Bomb on a passenger train in Assam, India

The 1966 Lumding train bombing was a bombing that occurred on the North-East Frontier Railway in the town of Lumding in Assam, India. On April 20, 1966, a bomb was detonated in a passenger train carriage at Lumding station, resulting in significant casualties and injuries.

== Background ==
For years, the Indian state of Nagaland had seen violence between Naga nationalists and the Government of India. As a result, many Naga took to guerilla activities in order to fight against the government. Roughly two months prior, a train bombing had resulted in the deaths of 43 people. Naga militants were later found to be responsible.

== Incident ==
On the evening of April 20, 1966, a time bomb planted by Naga separatists exploded in a third-class compartment of Coach No. 3583, which was part of the 20 Down Tinsukia-New Jalpaiguri passenger train standing at Lumding railway station. The explosion caused the roof of the rear portion of the coach to be blown off, resulting in heavy casualties among both the passengers and individuals on the platform. The Minister of State for Railways, Dr. Ram Subhag Singh, characterized the incident as an act of "sabotage".

=== Casualties and responses ===
The Lumding train bombing resulted in the death of 57 individuals, with an additional 72 sustaining injuries. The railway authorities, along with local authorities, promptly initiated rescue and relief effort, with medical relief being provided swiftly. Ex-gratia payments were arranged for the injured, though the Indian government was accused of not taking the matter seriously.

In a subsequent incident three days later on April 23, 1966, a similar explosion occurred at Diphu Railway station, again involving the Tinsukia-New Jalpaiguri passenger train. This incident resulted in the deaths of 41 individuals and injuries to 81 others. The Minister of Railways, S. K. Patil, expressed regret over the two serious explosions and outlined the immediate response and relief efforts.
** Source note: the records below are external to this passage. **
(** What tfs_write wrote, tfs_read reads back from the same
    offset. *)
Theorem tfs_write_then_read s f data buffer offset :
  mounted s → 0 < lock s → file_ok (image s) (totalblocks s) f → file_sep (image s) f →
  0 ≤ offset → offset + Z.of_nat (length data) ≤ fsize (image s) f → bytes_ok data →
  length buffer = length data →
  let n := Z.of_nat (length data) in
  ∃ s1 s2, tfs_write f data n offset s = Done n s1 ∧ tfs_read f buffer n offset s1 = Done (n, data) s2.
Proof.
  intros Hm Hlk Hf Hsep Ho Hsz Hby Hlen n.
  destruct (tfs_write_run s f data n offset Hm Hlk Hf Hsep) as (s1 & Hrun & Hwr); [lia|lia|done|].
  destruct (writing_same _ _ _ _ _ Hwr Hsep) as (Ef & Es & Eb & Hsep1).
  pose proof Hf as [F1 F2 F3]. assert (img_ok (image s)) as Himg by (intros b; by apply image_ok).
  destruct (tfs_read_run s1 f buffer n offset) as (s2 & Hrun2 & _).
  - apply Hwr.
  - by rw (wr_lock _ _ _ _ _ Hwr).
  - rw (wr_total _ _ _ _ _ Hwr). constructor; [done|by rw Es|]. intros k. rw Es Eb. apply F3.
  - rw Es. lia.
  - rw Hlen. lia.
  - rw Es in Hrun2. replace (Z.min n (fsize (image s) f - offset)) with n in * by lia.
    exists s1, s2. split; [exact Hrun|]. rw Hrun2. do 2 f_equal. rw (wr_bytes _ _ _ _ _ Hwr).
    unfold filled. rw (slice_all data n); [done|].
    rw slice_splice_same; [done|rw length_fbytes; [done|lia|lia]|]. by apply splice_all.
Qed.
End file.

(** ** A volume with one file of 600 bytes: inode block 3, data blocks 4 and 5 *)

Definition example_inode : list Z :=
  be_split 600 ++ be_split 4 ++ be_split 5 ++ replicate 500 0.
Definition example_volume : tfs_t (D := ramdisk) :=
  TfsT 16 (Ramdisk (λ b, if decide (b = 3) then example_inode else replicate 512 7) 16) 0 1
    (replicate 512 0) (replicate 512 0) (replicate 512 0).
Abbreviation example_mounted := (mounted (D := ramdisk) (λ _, True)).

Lemma zeros_ok : buf_ok (replicate 512 0).
Proof. split; [reflexivity|]. apply Forall_replicate. unfold is_byte. lia. Qed.

Lemma example_volume_mounted : example_mounted example_volume.
Proof.
  constructor; cbn [buffer_inode buffer_bat buffer_md totalblocks disk example_volume];
    try exact zeros_ok; done.
Qed.

Lemma example_size : fsize (image example_volume) 3 = 600.
Proof. vm_compute. reflexivity. Qed.

Lemma example_blocks k : 0 ≤ k < nblocks (fsize (image example_volume) 3) →
  k = 0 ∧ fblock (image example_volume) 3 k = 4 ∨ k = 1 ∧ fblock (image example_volume) 3 k = 5.
Proof.
  rewrite example_size. change (nblocks 600) with 2. intros Hk.
  destruct (decide (k = 0)) as [->|]; [left; split; [done|vm_compute; reflexivity]|].
  assert (k = 1) as -> by lia. right. split; [done|vm_compute; reflexivity].
Qed.

Lemma example_file_ok : file_ok (image example_volume) 16 3.
Proof.
  constructor; [lia|rewrite example_size; lia|]. intros k Hk. destruct (example_blocks k Hk); lia.
Qed.

Lemma example_file_sep : file_sep (image example_volume) 3.
Proof.
  constructor.
  - intros k k' Hk Hk'. destruct (example_blocks k Hk), (example_blocks k' Hk'); lia.
  - intros k Hk. destruct (example_blocks k Hk); lia.
Qed.

Lemma example_bytes_ok n : bytes_ok (replicate n 65).
Proof. apply Forall_replicate. unfold is_byte. lia. Qed.

Lemma tfs_read_reads_file_witness :
  ∃ s', tfs_read 3 (replicate 20 0) 20 590 example_volume =
    Done (10, splice (replicate 20 0) 0 (slice (fbytes (image example_volume) 3) 590 10)) s'.
Proof.
  destruct (tfs_read_reads_file (λ _, True) example_volume 3 (replicate 20 0) 20 590
    example_volume_mounted ltac:(reflexivity) example_file_ok) as (s' & H & _).
  - rewrite example_size. lia.
  - cbn. lia.
  - rewrite example_size in H. exists s'. exact H.
Defined.

(** The test on the file identifier is [fileid < 2]: the directory, block 2, is
    taken for an inode. *)
Lemma tfs_write_accepts_directory :
  match tfs_write TFS_DIRECTORY_BLOCK [] 0 0 example_volume with Done r _ => r = 0 | _ => False end.
Proof. vm_compute. reflexivity. Qed.

Lemma tfs_write_updates_file_witness :
  ∃ s', tfs_write 3 (replicate 20 65) 20 590 example_volume = Done 10 s' ∧
    fbytes (image s') 3 = splice (fbytes (image example_volume) 3) 590 (slice (replicate 20 65) 0 10).
Proof.
  destruct (tfs_write_updates_file (λ _, True) example_volume 3 (replicate 20 65) 20 590
    example_volume_mounted ltac:(reflexivity) example_file_ok example_file_sep) as (s' & H & Hb & _).
  - rewrite example_size. lia.
  - cbn. lia.
  - apply example_bytes_ok.
  - rewrite example_size in H, Hb. exists s'. split; [exact H|exact Hb].
Defined.

Lemma tfs_write_then_read_witness :
  ∃ s1 s2, tfs_write 3 (replicate 20 65) 20 500 example_volume = Done 20 s1 ∧
    tfs_read 3 (replicate 20 0) 20 500 s1 = Done (20, replicate 20 65) s2.
Proof.
  destruct (tfs_write_then_read (λ _, True) example_volume 3 (replicate 20 65) (replicate 20 0) 500
    example_volume_mounted ltac:(reflexivity) example_file_ok example_file_sep) as (s1 & s2 & H1 & H2).
  - lia.
  - rewrite example_size. cbn. lia.
  - apply example_bytes_ok.
  - reflexivity.
  - exists s1, s2. split; [exact H1|exact H2].
Defined.
End TfsFile.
=== Investigations and sabotage ===
Dr. Ram Subhag Singh suggested that the bombings were acts of "well-organized sabotage." He informed the Parliament that the explosives used were of high power, possibly of foreign make, indicating a clear case of sabotage. Authorities only made two arrests in connection with the incidents at Lumding and Diphu stations, with their response being heavily criticized by commentators.

== Reactions and aftermath ==
The incident prompted concern among members of the Lok Sabha, who raised questions about the government's measures to prevent such occurrences. The Minister of State for Railways assured the House that steps, such as pilot patrols and carrying security guards in the train, had already been taken after previous incidents. Additionally, the possibility of checking each passenger and their luggage was discussed.

The incidents also led to discussions in Parliament, with Members expressing urgency in addressing the situation. The Minister of External Affairs, Sardar Swaran Singh, called attention to the matter as one of urgent public importance.

Indian Prime Minister Indira Gandhi, who was engaged in negotiations with Naga leaders at the time, expressed sadness at the Lumding tragedy. The incident cast a spotlight on the ongoing tribal rebellion in eastern India, with Naga tribesmen being implicated in the train bombings.